**Exercise**
Copy exactly the last part of the listing below, beginning at the line that contains "destruct (block_room_small (take" and including the final line.

**Provided records**
(* ===== verification/DeltaStringsRoundtrip.v ===== *)
(** * DELTA_LENGTH_BYTE_ARRAY and DELTA_BYTE_ARRAY: decoding what was encoded

    The fixed-size delta scratch buffer is large enough for strings below 4 MiB, encoding
    then fails only for lack of memory, and decoding returns the strings; on arbitrary
    bytes the decoders stay inside the page and the work buffer. *)

From S2P Require Import Prelude Memory Status Endian Buffer Dispatch Bitpack RleDecode Delta DeltaDecode DeltaRoundtrip Plain PlainRoundtrip DeltaStrings.

(** ** The scratch capacity

    The encoders give the delta encoder [10 * n + 100] bytes. *)

Lemma length_uleb_small k v : (1 <= k <= 10)%nat -> 0 <= v < 2 ^ (7 * Z.of_nat k) -> (length (uleb v) <= k)%nat.
Proof.
  intros Hk Hv. unfold uleb. rewrite (uleb_n_enough k 10) by lia. apply length_uleb_n. lia.
Qed.

Lemma min_of_spec (P : Z -> Prop) ds : forall d0, P d0 -> Forall P ds ->
  P (min_of d0 ds) /\ min_of d0 ds <= d0 /\ Forall (λ d, min_of d0 ds <= d) ds.
Proof.
  unfold min_of. induction ds as [|d ds IH]; intros d0 H0 Hds; cbn [foldl]; [by repeat split|].
  apply Forall_cons_iff in Hds as [Hd Hds]. set (m := if d <? d0 then d else d0).
  assert (P m /\ m <= d0 /\ m <= d) as (Hm & ? & ?) by (unfold m; destruct (Z.ltb_spec d d0); auto with lia).
  destruct (IH m Hm Hds) as (? & ? & F). split; [done|]. split; [lia|]. constructor; [lia|done].
Qed.

(** Deltas of lengths below 2^22. *)
Definition small_delta (d : Z) : Prop := - 2 ^ 22 < d < 2 ^ 22.

Lemma width_of_le v k : 0 <= k -> 0 <= v < 2 ^ k -> width_of v <= k.
Proof.
  intros Hk Hv. unfold width_of. destruct (Z.eqb_spec v 0); [lia|]. assert (Z.log2 v < k) by (apply Z.log2_lt_pow2; lia). lia.
Qed.

Lemma max_adjusted_lt m ds b : 0 < b -> Forall (λ d, adjusted m d < b) ds -> 0 <= max_adjusted m ds < b.
Proof.
  intros Hb H. unfold max_adjusted. set (f := λ m0 d, if adjusted m d >? m0 then adjusted m d else m0).
  assert (forall a, 0 <= a < b -> 0 <= foldl f a ds < b) as G; [|apply G; lia].
  induction ds as [|d ds IH]; intros a Ha; cbn [foldl]; [done|]. apply Forall_cons_iff in H as [Hd H]. apply IH; [done|]. unfold f.
  pose proof (adjusted_range m d) as R. unfold in_u in R. rewrite Z.gtb_ltb. destruct (Z.ltb_spec a (adjusted m d)); lia.
Qed.

Lemma adjusted_small m d : small_delta m -> small_delta d -> m <= d -> adjusted m d < 2 ^ 23.
Proof.
  unfold small_delta. intros Hm Hd Hle. unfold adjusted, u64. rewrite <- Zminus_mod. rewrite Z.mod_small by lia. lia.
Qed.

Lemma slice_bytes_small m ds mb : small_delta m -> Forall (λ d, small_delta d /\ m <= d) ds ->
  lenZ (slice_data m ds mb) <= if bool_decide (mb * 32 < length ds)%nat then 92 else 0.
Proof.
  intros Hm Hds. destruct (slice_data_length m ds mb) as [-> _]. set (sl := mini_slice ds mb).
  assert (mini_w m sl <= 23) as W.
  { unfold mini_w. apply width_of_le; [lia|]. apply max_adjusted_lt; [lia|]. unfold sl, mini_slice.
    eapply Forall_impl; [|apply Forall_take, Forall_drop, Hds]. intros d [? ?]. by apply adjusted_small. }
  destruct (mini_w_spec m sl) as [[W0 _] _]. unfold mini_bytes_needed. change DELTA_MINI_BLOCK_SIZE with 32. rewrite Z.gtb_ltb.
  destruct (bool_decide_reflect (mb * 32 < length ds)%nat) as [H|H].
  - destruct (Z.ltb_spec 0 (mini_w m sl)); [|lia]. rewrite (proj2 (Z.leb_le (mini_w m sl) 32)) by lia. dlia.
  - assert (sl = []) as E by (unfold sl, mini_slice; by rewrite drop_ge by lia). rewrite E, mini_w_nil. cbn. lia.
Qed.

Lemma block_room_small ds : Forall small_delta ds -> ds <> [] -> (length ds <= 128)%nat ->
  14 + lenZ (datas 4 (minimum ds) ds) <= 10 * lenZ ds + 96 /\ (length ds = 128%nat -> 14 + lenZ (datas 4 (minimum ds) ds) <= 10 * lenZ ds).
Proof.
  intros Hds Hne Hl. destruct ds as [|d0 ds]; [done|]. apply Forall_cons_iff in Hds as [H0 Hds]. cbn [minimum].
  destruct (min_of_spec small_delta ds d0 H0 Hds) as (Hm & Hle & Hall). set (m := min_of d0 ds) in *. rewrite datas_slices.
  assert (Forall (λ d, small_delta d /\ m <= d) (d0 :: ds)) as HF.
  { constructor; [done|]. by apply Forall_and. }
  pose proof (slice_bytes_small m (d0 :: ds) 0 Hm HF) as S0. pose proof (slice_bytes_small m (d0 :: ds) 1 Hm HF) as S1.
  pose proof (slice_bytes_small m (d0 :: ds) 2 Hm HF) as S2. pose proof (slice_bytes_small m (d0 :: ds) 3 Hm HF) as S3.
  rewrite !length_app. cbn [length] in *. repeat case_bool_decide; lia.
Qed.

Lemma room_small n : forall ds, (length ds <= n)%nat -> Forall small_delta ds -> room n ds <= 10 * lenZ ds + 96.
Proof.
  induction n as [|n IH]; intros ds Hn Hds; cbn [room]; [lia|].
  destruct (decide (ds = [])) as [->|Hne]; [rewrite bool_decide_true by done; cbn; lia|]. rewrite bool_decide_false by done.
  assert (0 < length ds)%nat by (destruct ds; [done|cbn; lia]).
  destruct (block_room_small (take 128 ds)) as [B1 B2];
    [by apply Forall_take|intros E; apply (f_equal length) in E; rewrite length_take in E; change (length (@nil Z)) with 0%nat in E; lia|rewrite length_take; lia|].
  rewrite length_take in B1, B2. destruct (decide (length ds <= 128)%nat).
  - rewrite (drop_ge ds) by done. rewrite (room_fuel n 0) by (cbn; lia). cbn [room]. lia.
  - specialize (IH (drop 128 ds)). rewrite length_drop in IH. specialize (IH ltac:(lia) ltac:(by apply Forall_drop)). lia.
Qed.

Definition small_length (l : Z) : Prop := 0 <= l < 2 ^ 22.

**Response area**
  destruct (block_room_small (take 128 ds)) as [B1 B2];
    [by apply Forall_take|intros E; apply (f_equal length) in E; rewrite length_take in E; change (length (@nil Z)) with 0%nat in E; lia|rewrite length_take; lia|].
  rewrite length_take in B1, B2. destruct (decide (length ds <= 128)%nat).
  - rewrite (drop_ge ds) by done. rewrite (room_fuel n 0) by (cbn; lia). cbn [room]. lia.
  - specialize (IH (drop 128 ds)). rewrite length_drop in IH. specialize (IH ltac:(lia) ltac:(by apply Forall_drop)). lia.
Qed.

Definition small_length (l : Z) : Prop := 0 <= l < 2 ^ 22.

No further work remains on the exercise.